-- Problem --
Lines below starting with the line with "flight and a" and going on through the line with "the state. *)" must be output exactly; the rest of the records must be left out.

-- Dataset records --
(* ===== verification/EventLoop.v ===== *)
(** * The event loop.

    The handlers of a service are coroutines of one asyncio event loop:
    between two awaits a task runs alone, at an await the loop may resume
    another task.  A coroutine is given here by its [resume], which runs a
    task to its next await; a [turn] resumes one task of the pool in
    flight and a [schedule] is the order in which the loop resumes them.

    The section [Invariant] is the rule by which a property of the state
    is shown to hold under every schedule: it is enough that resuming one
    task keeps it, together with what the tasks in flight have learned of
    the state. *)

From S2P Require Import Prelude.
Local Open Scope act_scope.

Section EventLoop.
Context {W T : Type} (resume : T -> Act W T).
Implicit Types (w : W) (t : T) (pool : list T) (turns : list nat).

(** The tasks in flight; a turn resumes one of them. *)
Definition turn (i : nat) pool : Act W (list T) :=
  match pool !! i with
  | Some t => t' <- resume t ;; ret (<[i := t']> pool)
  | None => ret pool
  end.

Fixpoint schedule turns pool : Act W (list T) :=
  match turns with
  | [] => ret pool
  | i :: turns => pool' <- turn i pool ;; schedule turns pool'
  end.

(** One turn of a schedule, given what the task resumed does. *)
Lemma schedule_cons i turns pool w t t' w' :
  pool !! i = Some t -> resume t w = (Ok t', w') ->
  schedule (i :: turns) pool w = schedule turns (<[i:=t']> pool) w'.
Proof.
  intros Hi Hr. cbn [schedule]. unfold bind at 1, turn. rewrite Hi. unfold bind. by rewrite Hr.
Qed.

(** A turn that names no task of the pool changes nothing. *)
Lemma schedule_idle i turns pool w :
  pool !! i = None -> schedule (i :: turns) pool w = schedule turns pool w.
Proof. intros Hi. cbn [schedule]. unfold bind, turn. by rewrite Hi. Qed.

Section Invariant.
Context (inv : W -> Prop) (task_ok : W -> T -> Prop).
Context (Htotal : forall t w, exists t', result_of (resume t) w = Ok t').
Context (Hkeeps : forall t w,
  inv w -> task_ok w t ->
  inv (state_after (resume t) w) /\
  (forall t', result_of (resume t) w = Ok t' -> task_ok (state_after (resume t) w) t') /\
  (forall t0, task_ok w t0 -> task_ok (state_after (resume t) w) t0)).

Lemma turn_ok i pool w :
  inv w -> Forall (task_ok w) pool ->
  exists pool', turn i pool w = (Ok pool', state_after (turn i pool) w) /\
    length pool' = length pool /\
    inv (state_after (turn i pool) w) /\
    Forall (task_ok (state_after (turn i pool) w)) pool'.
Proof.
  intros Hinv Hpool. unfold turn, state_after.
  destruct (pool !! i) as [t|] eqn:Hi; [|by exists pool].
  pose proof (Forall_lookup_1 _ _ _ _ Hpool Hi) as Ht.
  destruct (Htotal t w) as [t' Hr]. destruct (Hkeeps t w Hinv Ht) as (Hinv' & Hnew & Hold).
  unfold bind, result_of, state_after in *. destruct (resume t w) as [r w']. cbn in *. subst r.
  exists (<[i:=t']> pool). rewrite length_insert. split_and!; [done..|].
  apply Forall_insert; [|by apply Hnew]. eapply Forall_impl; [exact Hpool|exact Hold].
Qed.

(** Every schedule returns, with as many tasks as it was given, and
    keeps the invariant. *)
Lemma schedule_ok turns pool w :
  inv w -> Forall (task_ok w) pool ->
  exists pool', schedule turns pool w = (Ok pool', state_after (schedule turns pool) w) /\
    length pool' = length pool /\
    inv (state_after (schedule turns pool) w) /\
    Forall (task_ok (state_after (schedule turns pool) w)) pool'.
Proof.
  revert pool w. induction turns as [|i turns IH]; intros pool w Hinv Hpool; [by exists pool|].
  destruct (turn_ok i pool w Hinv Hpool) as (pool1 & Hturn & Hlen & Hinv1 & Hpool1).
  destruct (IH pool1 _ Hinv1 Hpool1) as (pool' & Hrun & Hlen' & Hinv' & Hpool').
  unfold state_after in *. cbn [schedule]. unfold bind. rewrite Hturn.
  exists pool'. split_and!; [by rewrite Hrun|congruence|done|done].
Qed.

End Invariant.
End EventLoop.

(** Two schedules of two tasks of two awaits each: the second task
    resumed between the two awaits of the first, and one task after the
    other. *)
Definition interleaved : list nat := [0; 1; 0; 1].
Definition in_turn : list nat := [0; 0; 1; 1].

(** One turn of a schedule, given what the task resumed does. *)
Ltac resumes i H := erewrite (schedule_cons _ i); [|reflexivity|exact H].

* * *

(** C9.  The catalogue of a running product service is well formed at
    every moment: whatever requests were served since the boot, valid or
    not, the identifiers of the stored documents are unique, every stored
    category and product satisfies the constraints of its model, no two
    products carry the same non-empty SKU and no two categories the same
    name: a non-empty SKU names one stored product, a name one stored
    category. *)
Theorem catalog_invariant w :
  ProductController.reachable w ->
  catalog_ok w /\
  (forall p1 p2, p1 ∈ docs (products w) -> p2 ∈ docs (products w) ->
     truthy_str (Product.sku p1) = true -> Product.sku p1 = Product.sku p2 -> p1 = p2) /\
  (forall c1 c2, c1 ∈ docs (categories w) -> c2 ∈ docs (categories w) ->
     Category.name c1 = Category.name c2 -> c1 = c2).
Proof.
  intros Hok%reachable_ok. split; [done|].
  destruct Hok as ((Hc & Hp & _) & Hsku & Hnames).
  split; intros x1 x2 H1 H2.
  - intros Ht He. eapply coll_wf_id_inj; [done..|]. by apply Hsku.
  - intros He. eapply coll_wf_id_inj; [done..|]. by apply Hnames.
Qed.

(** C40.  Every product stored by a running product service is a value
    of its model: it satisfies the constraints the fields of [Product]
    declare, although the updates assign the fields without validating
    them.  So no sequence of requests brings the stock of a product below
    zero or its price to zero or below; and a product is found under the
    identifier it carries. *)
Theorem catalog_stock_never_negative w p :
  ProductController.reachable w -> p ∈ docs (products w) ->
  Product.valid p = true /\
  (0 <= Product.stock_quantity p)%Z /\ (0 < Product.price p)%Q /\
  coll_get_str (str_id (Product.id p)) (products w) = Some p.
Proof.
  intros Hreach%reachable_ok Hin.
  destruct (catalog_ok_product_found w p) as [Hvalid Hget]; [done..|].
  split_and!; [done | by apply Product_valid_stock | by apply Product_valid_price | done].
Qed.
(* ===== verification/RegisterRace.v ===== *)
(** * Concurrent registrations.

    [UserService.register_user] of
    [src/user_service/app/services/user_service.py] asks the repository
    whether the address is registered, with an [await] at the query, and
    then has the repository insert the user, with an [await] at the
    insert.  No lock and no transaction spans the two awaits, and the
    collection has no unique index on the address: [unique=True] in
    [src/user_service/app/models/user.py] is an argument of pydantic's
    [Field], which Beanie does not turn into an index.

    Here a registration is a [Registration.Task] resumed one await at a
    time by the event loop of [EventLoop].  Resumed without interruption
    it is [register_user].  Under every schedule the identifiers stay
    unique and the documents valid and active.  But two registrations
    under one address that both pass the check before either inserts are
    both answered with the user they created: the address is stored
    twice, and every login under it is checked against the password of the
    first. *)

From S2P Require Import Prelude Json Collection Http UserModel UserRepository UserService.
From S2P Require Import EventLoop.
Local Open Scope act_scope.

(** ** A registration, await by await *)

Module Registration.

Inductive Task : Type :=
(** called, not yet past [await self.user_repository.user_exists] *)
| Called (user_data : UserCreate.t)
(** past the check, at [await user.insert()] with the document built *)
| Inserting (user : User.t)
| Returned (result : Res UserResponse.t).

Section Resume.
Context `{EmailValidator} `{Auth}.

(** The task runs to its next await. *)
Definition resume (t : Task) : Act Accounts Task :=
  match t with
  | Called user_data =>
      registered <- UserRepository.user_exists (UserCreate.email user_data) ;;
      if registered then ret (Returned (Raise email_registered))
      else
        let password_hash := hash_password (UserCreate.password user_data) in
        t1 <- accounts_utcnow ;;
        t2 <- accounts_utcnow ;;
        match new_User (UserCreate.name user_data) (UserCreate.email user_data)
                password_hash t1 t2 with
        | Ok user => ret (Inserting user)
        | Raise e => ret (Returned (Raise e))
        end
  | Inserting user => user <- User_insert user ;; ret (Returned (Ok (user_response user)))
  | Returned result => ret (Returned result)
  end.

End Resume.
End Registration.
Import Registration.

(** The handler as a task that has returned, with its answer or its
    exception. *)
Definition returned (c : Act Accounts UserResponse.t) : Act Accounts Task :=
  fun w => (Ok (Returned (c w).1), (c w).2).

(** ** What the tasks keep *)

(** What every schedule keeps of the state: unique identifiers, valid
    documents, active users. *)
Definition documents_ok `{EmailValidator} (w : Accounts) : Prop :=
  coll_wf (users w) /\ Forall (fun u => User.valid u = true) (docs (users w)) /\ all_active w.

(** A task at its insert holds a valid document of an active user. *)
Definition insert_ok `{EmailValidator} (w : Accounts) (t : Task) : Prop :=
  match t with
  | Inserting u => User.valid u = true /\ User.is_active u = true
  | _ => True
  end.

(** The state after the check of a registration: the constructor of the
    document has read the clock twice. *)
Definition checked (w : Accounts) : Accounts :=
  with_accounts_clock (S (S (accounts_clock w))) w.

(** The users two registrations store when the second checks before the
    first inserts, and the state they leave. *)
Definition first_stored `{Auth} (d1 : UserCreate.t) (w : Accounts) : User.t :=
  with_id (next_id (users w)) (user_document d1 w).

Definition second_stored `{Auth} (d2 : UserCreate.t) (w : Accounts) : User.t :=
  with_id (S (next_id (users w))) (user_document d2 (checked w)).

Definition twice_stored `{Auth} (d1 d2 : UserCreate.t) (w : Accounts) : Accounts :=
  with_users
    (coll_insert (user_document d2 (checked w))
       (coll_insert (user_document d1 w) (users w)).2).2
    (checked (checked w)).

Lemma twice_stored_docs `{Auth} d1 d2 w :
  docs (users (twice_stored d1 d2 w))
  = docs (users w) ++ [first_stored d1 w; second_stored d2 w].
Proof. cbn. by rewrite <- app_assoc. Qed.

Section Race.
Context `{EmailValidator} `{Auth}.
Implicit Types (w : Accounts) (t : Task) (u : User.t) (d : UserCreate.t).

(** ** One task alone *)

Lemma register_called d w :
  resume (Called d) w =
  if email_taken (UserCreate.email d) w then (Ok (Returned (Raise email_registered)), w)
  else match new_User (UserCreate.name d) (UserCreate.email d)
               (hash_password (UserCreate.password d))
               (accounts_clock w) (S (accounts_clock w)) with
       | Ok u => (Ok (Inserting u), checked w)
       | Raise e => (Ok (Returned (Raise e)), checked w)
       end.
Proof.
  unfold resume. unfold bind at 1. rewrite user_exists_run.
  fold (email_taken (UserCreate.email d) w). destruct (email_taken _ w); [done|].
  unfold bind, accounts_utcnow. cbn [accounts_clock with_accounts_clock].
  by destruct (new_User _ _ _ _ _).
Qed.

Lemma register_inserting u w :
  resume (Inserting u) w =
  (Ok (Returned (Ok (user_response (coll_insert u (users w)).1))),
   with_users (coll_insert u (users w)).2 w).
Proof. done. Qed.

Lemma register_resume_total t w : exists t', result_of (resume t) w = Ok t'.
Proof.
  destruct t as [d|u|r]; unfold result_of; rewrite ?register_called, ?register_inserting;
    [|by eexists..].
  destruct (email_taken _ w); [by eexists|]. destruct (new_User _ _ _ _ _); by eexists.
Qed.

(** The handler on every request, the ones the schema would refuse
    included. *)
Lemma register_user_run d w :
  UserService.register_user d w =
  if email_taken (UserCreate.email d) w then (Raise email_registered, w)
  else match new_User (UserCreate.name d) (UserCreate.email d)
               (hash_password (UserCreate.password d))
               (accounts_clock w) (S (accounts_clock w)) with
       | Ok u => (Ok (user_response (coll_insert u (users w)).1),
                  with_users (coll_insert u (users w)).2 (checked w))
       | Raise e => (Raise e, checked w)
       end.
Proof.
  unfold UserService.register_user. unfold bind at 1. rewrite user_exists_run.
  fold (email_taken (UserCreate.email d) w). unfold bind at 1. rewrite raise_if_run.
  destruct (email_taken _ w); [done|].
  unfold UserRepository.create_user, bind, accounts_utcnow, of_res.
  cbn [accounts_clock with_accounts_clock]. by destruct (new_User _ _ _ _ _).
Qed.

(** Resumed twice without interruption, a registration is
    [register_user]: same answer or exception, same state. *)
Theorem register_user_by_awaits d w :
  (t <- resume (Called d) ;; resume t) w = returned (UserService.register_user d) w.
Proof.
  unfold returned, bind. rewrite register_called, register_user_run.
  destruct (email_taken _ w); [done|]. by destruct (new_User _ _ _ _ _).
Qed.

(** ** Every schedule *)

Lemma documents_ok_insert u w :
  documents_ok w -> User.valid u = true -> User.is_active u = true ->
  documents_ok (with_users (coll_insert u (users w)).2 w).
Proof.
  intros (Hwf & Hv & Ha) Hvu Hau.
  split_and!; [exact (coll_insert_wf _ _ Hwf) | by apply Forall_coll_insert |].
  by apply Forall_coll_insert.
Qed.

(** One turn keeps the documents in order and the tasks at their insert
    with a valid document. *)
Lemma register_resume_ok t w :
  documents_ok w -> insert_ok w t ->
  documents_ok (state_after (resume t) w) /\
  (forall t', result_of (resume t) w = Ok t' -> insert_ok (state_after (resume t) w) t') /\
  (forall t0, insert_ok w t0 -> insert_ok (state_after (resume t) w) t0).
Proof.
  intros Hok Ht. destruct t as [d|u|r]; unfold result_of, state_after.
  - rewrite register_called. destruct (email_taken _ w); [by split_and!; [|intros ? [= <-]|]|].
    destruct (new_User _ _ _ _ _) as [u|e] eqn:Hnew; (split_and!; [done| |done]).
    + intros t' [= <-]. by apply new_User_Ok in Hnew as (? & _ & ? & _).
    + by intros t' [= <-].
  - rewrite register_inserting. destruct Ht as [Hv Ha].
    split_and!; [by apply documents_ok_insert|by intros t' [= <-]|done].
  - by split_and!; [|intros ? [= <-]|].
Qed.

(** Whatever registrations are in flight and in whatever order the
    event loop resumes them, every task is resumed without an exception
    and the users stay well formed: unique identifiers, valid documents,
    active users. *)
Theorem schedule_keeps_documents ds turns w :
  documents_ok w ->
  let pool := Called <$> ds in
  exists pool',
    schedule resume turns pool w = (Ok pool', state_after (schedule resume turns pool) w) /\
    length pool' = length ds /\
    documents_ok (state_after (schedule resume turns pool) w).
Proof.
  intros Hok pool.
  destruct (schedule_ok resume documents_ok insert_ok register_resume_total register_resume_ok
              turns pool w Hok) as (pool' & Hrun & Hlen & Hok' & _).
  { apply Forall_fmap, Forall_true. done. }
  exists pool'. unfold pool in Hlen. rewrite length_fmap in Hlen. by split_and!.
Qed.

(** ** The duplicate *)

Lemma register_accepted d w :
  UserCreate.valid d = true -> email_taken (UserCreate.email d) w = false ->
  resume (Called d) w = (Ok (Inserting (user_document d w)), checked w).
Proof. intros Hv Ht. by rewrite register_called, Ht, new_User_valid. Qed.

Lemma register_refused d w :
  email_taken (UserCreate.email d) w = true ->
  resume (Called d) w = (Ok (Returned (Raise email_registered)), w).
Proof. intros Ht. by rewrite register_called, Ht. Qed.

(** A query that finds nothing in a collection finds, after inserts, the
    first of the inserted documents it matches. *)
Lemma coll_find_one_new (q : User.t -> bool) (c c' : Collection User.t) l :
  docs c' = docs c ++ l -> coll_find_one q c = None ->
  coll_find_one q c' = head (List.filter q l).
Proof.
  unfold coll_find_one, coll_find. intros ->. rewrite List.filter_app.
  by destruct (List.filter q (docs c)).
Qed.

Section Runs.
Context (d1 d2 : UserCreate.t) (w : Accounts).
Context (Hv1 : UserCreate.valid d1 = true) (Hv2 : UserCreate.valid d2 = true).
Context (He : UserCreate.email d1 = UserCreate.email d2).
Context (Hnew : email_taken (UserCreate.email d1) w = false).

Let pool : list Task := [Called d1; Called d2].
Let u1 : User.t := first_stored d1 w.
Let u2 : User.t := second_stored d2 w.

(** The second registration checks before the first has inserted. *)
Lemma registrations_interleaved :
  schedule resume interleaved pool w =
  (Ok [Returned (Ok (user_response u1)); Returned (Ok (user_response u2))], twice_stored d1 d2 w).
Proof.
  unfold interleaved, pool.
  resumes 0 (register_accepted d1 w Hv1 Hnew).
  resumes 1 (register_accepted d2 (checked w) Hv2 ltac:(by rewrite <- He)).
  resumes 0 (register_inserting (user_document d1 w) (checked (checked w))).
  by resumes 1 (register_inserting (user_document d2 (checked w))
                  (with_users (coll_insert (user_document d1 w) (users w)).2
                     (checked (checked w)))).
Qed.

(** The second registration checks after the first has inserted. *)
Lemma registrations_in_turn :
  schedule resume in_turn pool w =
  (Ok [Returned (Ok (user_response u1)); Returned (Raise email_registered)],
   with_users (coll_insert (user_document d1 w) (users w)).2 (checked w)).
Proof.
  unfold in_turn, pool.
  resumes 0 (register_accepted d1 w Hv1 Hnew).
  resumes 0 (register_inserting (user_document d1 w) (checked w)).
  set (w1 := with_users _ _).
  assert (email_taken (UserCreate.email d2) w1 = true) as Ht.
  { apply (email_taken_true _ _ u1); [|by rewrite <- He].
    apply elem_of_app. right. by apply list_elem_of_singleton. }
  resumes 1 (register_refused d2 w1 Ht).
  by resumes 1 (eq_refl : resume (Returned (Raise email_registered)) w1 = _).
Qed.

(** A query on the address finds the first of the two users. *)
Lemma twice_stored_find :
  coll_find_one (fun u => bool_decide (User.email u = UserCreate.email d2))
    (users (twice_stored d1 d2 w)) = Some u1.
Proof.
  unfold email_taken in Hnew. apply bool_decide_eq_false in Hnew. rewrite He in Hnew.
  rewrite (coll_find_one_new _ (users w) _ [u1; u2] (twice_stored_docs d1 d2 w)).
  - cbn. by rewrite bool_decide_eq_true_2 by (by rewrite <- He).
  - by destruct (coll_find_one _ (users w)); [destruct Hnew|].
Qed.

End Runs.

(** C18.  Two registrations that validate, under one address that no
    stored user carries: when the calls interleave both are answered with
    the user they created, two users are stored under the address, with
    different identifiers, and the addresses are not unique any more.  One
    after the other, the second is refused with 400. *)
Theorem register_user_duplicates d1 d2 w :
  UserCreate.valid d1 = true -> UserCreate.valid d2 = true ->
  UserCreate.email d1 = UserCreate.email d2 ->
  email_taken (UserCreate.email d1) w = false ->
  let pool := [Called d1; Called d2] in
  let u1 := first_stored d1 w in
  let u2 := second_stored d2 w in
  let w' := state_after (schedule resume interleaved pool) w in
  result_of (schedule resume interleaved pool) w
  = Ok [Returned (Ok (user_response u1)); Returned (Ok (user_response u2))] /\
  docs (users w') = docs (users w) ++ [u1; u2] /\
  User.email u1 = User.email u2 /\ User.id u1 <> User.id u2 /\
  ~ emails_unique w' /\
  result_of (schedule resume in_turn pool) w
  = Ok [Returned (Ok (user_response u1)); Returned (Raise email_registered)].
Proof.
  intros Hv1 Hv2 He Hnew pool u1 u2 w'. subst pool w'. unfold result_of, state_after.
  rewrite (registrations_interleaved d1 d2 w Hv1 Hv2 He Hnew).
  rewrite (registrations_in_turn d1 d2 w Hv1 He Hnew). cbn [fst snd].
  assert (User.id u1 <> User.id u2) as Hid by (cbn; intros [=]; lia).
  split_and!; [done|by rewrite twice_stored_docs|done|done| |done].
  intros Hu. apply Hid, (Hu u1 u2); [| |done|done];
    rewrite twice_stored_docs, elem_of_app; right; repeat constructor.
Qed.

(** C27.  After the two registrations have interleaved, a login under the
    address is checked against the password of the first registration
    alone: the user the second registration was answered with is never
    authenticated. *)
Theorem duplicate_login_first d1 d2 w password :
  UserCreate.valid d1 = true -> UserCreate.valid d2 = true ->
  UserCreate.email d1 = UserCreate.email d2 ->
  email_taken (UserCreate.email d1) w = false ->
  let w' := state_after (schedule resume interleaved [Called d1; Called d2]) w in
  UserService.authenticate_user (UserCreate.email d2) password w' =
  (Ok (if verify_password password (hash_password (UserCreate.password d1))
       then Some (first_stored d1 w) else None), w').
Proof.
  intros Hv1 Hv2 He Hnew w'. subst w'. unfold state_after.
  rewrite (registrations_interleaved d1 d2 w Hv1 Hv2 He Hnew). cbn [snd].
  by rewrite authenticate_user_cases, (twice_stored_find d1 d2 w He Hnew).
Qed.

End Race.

-- Answer to this problem --
    flight and a [schedule] is the order in which the loop resumes them.

    The section [Invariant] is the rule by which a property of the state
    is shown to hold under every schedule: it is enough that resuming one
    task keeps it, together with what the tasks in flight have learned of
    the state. *)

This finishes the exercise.